Description of the task: Whenever the word "unfold" appears in a line of the listing, copy that line.

•••••

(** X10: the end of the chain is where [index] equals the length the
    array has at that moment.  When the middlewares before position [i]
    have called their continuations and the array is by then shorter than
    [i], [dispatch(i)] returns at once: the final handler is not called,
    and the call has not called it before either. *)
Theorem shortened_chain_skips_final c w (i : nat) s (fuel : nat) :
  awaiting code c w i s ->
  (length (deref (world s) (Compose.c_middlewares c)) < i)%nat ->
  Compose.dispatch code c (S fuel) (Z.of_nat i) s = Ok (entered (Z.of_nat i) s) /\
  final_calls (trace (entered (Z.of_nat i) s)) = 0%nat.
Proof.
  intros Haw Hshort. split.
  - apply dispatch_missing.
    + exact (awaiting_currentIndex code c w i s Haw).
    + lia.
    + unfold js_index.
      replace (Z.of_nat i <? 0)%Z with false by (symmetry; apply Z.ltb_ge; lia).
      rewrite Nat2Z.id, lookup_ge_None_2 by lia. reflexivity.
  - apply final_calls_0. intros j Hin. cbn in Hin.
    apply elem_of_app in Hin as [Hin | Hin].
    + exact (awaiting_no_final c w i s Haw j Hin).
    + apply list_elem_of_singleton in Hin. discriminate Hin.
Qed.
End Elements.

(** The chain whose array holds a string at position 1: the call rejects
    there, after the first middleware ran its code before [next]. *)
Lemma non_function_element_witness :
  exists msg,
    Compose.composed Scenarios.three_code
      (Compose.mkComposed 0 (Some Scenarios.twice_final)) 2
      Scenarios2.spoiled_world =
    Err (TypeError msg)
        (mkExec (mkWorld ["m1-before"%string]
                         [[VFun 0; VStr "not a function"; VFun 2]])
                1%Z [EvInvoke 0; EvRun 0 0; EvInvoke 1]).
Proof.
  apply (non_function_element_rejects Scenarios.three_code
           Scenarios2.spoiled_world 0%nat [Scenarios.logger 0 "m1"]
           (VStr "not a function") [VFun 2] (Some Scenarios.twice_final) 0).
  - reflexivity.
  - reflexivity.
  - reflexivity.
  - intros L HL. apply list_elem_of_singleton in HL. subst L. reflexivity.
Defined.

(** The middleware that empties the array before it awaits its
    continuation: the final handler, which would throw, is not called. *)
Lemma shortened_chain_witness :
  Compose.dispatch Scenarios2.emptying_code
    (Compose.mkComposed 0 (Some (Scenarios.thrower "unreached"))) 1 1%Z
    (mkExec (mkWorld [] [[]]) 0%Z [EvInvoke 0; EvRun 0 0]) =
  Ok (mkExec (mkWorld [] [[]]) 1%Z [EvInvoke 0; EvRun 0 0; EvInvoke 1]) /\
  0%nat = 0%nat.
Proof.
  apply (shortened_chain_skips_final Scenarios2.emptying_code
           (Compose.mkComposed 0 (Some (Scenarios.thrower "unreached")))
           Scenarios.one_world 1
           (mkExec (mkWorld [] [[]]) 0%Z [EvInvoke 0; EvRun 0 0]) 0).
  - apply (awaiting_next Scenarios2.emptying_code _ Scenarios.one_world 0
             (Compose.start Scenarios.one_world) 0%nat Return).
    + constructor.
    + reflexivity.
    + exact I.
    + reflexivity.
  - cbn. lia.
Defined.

•••••

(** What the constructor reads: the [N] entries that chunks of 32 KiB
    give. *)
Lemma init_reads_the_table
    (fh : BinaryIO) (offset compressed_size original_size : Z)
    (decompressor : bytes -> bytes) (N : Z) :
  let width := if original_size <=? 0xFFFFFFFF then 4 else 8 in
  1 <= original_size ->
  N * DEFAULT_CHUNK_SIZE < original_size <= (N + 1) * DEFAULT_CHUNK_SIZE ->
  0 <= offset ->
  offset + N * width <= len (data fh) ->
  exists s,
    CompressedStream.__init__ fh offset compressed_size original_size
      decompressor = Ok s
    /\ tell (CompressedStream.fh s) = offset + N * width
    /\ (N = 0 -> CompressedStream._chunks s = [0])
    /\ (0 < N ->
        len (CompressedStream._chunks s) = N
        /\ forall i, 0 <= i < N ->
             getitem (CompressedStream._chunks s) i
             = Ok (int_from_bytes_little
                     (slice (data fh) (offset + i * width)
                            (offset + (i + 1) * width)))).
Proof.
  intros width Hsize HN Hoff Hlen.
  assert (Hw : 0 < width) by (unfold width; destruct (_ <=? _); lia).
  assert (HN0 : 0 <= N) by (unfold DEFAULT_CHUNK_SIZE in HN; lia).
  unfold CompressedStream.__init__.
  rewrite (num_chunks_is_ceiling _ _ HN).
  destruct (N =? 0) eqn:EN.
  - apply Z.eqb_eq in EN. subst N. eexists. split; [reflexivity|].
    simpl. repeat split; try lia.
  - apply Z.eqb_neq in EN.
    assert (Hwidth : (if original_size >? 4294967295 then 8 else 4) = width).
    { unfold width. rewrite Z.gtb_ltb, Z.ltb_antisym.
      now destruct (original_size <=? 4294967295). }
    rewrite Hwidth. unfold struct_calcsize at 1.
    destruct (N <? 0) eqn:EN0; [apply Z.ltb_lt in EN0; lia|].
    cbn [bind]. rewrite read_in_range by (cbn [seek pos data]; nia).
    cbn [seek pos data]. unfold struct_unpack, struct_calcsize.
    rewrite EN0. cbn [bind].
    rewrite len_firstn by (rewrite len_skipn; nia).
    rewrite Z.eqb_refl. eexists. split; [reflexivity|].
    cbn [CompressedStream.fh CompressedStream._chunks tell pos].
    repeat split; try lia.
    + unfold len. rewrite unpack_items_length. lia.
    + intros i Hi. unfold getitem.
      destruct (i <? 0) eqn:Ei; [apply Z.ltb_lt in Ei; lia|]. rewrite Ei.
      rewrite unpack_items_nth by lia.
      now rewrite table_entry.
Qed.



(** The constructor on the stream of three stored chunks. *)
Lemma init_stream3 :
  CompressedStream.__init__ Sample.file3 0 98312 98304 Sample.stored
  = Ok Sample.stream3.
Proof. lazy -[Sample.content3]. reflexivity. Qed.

•••••

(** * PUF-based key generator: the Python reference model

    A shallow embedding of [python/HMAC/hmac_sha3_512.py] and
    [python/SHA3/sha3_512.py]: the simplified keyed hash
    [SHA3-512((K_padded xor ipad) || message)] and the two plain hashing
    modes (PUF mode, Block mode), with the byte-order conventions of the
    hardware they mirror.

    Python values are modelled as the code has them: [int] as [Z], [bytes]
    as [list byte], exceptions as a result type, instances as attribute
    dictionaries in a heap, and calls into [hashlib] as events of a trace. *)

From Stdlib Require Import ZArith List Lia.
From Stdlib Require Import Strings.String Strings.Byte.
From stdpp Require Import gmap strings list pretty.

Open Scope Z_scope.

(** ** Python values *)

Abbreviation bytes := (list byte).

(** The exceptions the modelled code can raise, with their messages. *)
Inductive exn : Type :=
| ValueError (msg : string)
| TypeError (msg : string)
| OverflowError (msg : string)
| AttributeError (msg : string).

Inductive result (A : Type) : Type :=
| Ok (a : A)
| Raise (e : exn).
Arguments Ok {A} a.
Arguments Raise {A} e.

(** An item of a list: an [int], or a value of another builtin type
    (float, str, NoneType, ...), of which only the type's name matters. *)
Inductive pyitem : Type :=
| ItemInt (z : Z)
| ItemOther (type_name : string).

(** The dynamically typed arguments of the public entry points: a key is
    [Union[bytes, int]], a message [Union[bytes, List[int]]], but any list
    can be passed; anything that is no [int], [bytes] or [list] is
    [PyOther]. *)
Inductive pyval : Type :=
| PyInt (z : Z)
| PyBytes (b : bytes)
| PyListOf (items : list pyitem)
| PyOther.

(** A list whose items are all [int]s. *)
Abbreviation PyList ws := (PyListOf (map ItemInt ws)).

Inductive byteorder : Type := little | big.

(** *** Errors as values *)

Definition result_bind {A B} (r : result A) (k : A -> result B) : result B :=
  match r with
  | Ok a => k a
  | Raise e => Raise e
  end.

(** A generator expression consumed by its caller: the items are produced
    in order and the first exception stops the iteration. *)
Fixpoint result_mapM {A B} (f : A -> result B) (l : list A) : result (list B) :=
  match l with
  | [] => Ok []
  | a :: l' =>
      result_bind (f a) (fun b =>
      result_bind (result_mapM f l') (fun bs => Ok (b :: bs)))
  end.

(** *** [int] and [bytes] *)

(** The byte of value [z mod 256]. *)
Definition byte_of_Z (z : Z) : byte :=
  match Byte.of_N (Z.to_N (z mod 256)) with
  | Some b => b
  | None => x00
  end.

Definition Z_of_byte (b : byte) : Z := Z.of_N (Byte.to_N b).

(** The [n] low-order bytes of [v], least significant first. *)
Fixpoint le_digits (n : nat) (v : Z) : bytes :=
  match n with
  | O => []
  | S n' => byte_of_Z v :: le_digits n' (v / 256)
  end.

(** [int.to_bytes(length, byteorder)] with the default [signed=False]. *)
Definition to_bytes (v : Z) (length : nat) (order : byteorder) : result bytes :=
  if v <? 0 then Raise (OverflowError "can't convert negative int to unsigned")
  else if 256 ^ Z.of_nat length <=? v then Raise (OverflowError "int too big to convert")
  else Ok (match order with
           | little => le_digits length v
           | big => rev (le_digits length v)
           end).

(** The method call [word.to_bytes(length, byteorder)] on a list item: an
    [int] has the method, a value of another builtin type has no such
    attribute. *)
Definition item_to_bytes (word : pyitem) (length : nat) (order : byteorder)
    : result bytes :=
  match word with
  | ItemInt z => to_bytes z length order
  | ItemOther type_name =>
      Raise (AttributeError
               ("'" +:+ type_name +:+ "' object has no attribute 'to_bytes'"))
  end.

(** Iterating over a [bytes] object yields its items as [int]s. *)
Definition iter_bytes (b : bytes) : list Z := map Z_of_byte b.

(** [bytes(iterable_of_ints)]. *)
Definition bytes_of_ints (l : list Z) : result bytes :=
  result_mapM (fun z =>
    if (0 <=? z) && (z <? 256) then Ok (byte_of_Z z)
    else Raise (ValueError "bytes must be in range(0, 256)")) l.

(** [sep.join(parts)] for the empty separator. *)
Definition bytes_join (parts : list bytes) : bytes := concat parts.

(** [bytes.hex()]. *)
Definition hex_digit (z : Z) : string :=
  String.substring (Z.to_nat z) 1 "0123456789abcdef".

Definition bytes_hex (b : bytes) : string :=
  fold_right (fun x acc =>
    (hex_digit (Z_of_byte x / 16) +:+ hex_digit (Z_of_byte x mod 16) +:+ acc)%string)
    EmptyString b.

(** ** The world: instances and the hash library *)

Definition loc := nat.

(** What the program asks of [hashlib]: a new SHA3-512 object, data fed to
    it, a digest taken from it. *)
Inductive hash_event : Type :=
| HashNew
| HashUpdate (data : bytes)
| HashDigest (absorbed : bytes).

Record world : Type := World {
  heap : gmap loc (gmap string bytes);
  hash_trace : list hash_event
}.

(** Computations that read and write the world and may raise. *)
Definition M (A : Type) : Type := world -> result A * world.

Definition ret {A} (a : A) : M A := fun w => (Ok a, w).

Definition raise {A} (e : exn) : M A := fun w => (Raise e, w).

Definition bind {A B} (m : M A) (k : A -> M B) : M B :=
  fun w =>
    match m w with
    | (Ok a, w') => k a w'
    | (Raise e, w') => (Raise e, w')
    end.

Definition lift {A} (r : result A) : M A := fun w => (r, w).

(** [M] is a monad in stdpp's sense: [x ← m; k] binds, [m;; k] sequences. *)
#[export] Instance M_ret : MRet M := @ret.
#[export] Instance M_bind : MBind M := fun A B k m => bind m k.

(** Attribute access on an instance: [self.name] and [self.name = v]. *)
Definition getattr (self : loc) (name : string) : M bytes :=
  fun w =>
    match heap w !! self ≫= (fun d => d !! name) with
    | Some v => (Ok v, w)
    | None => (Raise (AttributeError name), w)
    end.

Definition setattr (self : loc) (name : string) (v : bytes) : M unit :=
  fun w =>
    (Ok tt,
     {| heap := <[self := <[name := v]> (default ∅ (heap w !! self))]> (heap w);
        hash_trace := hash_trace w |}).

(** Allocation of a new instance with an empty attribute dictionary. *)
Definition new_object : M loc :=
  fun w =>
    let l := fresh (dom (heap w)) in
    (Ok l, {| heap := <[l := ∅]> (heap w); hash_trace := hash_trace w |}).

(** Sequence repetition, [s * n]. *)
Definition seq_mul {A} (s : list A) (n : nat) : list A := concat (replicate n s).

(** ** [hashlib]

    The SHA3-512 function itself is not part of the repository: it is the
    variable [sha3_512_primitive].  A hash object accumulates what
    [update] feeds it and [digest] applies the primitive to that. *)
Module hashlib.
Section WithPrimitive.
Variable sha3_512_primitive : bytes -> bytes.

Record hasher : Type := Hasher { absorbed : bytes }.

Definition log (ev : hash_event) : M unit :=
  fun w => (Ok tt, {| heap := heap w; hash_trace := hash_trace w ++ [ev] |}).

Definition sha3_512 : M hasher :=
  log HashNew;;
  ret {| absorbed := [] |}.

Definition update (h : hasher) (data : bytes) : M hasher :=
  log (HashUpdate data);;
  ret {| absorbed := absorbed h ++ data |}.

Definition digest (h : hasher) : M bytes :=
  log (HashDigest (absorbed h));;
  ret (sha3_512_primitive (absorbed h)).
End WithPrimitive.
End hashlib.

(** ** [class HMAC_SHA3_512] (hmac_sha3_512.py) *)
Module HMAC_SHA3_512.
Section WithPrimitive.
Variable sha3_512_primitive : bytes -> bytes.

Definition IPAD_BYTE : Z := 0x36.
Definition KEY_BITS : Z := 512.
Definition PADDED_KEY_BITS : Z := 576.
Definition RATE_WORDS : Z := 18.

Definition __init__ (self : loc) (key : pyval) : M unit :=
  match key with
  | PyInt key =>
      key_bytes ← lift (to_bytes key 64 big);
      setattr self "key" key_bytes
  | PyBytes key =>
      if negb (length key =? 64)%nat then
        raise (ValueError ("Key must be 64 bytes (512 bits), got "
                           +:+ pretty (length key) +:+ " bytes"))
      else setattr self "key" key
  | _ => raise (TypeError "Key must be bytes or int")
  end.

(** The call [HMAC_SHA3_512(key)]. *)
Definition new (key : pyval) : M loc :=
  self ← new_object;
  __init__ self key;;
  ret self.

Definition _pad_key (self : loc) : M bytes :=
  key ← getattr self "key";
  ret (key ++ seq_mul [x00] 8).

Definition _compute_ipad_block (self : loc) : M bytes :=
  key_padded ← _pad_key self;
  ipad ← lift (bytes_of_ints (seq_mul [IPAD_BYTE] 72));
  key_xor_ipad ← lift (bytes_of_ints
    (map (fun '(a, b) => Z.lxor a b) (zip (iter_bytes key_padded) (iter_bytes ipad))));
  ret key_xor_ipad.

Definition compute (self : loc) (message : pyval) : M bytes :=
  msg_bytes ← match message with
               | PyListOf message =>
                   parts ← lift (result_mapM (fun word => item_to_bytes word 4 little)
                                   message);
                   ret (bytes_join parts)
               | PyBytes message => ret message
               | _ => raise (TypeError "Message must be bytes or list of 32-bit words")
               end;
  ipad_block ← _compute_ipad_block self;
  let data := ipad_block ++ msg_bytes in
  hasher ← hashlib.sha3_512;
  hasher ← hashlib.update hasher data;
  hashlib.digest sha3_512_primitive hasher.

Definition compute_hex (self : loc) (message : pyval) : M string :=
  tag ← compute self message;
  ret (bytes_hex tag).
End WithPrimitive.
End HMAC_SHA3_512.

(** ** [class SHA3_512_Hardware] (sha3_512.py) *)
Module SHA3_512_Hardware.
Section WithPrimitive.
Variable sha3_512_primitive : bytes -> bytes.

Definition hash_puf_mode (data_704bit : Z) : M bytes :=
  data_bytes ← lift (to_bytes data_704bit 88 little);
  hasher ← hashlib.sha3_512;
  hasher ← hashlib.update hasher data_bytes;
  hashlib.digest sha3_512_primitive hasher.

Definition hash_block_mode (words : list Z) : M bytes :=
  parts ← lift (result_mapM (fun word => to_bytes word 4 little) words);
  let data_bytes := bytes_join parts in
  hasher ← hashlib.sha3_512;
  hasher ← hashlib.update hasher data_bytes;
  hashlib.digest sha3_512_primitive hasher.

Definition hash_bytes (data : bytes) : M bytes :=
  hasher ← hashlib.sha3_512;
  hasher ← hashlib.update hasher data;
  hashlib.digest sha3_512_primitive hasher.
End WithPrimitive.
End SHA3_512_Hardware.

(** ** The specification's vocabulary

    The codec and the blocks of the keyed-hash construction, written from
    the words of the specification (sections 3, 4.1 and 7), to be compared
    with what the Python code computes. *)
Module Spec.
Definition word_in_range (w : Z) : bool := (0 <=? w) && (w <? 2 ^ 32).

•••••

Response to this exercise:
    + unfold js_index.
  assert (Hw : 0 < width) by (unfold width; destruct (_ <=? _); lia).
  assert (HN0 : 0 <= N) by (unfold DEFAULT_CHUNK_SIZE in HN; lia).
  unfold CompressedStream.__init__.
    { unfold width. rewrite Z.gtb_ltb, Z.ltb_antisym.
    rewrite Hwidth. unfold struct_calcsize at 1.
    cbn [seek pos data]. unfold struct_unpack, struct_calcsize.
    + unfold len. rewrite unpack_items_length. lia.
    + intros i Hi. unfold getitem.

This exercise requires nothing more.